--- Input Enclosed Below ---

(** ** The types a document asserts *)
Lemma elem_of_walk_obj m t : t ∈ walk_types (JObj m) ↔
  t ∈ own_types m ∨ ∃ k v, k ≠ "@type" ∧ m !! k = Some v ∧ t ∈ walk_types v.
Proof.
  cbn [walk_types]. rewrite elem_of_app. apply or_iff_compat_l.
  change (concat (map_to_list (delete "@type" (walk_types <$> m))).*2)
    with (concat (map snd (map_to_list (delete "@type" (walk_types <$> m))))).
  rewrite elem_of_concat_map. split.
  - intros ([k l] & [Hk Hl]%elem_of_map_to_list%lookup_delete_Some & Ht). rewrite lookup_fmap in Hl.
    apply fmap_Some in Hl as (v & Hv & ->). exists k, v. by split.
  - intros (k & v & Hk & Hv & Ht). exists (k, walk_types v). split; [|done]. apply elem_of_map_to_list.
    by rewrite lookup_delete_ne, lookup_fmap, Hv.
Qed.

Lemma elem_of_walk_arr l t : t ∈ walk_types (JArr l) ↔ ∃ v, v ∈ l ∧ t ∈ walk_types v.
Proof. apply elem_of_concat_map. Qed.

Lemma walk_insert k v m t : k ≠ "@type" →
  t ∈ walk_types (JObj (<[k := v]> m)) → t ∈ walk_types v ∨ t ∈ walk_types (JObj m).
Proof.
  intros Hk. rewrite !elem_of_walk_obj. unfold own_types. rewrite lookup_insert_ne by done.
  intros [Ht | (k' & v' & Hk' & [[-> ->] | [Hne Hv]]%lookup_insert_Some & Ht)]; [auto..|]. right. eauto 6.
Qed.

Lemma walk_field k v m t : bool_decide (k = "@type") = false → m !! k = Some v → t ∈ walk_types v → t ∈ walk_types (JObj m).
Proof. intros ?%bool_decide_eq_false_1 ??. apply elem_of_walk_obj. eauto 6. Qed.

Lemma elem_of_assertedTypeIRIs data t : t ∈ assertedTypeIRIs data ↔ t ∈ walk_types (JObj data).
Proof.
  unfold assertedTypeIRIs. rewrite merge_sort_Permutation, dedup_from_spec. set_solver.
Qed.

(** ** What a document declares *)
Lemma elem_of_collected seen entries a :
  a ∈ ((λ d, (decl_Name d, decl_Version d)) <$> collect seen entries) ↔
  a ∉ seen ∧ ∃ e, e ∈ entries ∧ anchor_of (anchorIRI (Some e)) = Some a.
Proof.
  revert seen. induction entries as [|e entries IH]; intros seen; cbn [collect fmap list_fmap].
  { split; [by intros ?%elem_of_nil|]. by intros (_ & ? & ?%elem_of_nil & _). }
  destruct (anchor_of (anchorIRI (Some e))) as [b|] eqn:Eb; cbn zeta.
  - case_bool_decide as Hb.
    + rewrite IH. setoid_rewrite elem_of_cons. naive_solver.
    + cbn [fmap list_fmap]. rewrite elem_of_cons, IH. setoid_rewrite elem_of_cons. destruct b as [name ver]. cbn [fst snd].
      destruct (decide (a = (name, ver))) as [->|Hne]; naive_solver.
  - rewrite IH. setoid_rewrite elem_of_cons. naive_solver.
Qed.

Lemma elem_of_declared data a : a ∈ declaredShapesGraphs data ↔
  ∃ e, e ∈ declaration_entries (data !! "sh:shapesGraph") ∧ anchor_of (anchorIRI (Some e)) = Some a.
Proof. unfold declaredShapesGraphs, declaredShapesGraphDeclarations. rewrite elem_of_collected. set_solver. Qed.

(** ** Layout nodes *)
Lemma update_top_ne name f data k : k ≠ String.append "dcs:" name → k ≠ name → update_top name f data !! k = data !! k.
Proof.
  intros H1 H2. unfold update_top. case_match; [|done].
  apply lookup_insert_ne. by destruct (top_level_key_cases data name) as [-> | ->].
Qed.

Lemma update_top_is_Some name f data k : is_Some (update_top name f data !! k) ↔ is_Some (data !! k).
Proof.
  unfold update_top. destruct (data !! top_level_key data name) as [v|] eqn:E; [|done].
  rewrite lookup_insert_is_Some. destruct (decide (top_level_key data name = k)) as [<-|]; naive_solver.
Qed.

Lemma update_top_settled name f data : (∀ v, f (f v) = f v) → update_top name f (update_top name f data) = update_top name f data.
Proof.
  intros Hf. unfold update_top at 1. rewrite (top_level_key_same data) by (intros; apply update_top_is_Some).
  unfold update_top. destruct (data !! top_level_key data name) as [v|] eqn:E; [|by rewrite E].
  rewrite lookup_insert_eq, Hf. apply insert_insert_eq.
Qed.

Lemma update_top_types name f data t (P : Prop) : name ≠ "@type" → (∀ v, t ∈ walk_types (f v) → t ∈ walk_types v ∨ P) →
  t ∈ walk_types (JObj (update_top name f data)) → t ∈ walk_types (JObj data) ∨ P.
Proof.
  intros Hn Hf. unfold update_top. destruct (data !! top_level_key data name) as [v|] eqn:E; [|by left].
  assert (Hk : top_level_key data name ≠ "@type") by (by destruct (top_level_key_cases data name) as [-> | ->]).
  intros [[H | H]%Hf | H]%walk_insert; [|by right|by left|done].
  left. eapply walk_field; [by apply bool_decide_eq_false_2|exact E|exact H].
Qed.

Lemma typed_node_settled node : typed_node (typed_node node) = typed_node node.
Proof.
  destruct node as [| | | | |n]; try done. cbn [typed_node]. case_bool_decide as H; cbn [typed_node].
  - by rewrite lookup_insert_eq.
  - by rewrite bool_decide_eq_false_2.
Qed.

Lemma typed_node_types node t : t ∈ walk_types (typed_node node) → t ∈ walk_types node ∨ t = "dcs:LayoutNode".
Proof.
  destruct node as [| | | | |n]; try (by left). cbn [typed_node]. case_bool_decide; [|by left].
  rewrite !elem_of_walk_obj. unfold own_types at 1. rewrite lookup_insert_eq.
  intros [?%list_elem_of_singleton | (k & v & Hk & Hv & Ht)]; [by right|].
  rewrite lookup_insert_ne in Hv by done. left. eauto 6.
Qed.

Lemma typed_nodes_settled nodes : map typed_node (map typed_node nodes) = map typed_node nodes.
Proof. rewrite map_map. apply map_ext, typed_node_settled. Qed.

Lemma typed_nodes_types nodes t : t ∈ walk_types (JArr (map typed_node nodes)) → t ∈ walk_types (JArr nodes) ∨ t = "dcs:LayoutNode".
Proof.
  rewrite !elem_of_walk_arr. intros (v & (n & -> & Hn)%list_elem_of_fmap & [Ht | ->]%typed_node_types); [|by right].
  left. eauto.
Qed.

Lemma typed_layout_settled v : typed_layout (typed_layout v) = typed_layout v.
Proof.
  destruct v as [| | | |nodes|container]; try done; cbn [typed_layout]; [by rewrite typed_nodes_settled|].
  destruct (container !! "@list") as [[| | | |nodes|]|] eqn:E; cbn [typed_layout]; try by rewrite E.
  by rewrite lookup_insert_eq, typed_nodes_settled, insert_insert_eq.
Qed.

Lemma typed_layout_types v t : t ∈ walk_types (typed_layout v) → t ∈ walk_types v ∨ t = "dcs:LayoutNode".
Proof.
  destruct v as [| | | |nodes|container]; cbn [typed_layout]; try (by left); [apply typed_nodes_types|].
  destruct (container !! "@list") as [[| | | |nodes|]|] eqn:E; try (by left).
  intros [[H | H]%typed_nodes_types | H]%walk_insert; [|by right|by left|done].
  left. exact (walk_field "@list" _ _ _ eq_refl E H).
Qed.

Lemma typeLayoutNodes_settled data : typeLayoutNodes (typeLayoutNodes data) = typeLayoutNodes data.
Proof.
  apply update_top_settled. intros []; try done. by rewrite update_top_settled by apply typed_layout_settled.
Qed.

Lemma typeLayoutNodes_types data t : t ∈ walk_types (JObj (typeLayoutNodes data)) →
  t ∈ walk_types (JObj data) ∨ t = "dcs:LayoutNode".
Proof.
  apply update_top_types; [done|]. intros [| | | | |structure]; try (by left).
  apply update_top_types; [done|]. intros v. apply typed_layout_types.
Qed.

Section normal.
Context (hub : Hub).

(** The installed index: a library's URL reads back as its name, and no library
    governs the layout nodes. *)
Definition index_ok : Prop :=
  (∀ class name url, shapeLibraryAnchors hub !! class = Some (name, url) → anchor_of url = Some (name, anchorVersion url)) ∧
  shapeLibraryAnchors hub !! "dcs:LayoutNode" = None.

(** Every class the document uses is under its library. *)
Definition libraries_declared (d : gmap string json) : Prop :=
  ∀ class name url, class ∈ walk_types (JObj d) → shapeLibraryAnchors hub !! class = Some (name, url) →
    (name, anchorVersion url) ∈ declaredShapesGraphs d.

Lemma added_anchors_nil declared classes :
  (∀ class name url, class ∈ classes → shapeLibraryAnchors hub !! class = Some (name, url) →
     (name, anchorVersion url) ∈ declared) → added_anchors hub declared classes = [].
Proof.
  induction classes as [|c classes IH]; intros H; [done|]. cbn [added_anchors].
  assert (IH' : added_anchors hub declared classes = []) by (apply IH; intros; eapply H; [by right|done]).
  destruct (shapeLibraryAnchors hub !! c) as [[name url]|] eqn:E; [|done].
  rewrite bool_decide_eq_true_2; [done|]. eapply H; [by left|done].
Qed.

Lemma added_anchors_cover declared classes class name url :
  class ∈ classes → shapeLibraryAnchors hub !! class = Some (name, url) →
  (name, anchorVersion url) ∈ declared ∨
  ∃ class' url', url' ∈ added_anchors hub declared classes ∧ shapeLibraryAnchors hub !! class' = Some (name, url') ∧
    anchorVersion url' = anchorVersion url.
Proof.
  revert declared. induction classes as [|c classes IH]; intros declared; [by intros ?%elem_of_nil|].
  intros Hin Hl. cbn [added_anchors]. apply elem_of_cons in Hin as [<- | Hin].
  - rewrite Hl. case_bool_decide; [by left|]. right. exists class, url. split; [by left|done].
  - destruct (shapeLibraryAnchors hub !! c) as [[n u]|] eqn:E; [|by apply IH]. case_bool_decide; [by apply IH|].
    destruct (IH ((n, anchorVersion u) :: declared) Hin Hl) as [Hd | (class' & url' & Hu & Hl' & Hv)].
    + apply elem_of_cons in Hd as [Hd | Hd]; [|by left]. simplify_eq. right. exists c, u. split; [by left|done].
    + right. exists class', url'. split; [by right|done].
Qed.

--- End of Enclosed Input ---

**What is being asked**:
Copy out each line of the entries above that holds "eauto".

**Your solution**:
  intros [Ht | (k' & v' & Hk' & [[-> ->] | [Hne Hv]]%lookup_insert_Some & Ht)]; [auto..|]. right. eauto 6.
Proof. intros ?%bool_decide_eq_false_1 ??. apply elem_of_walk_obj. eauto 6. Qed.
  rewrite lookup_insert_ne in Hv by done. left. eauto 6.
  left. eauto.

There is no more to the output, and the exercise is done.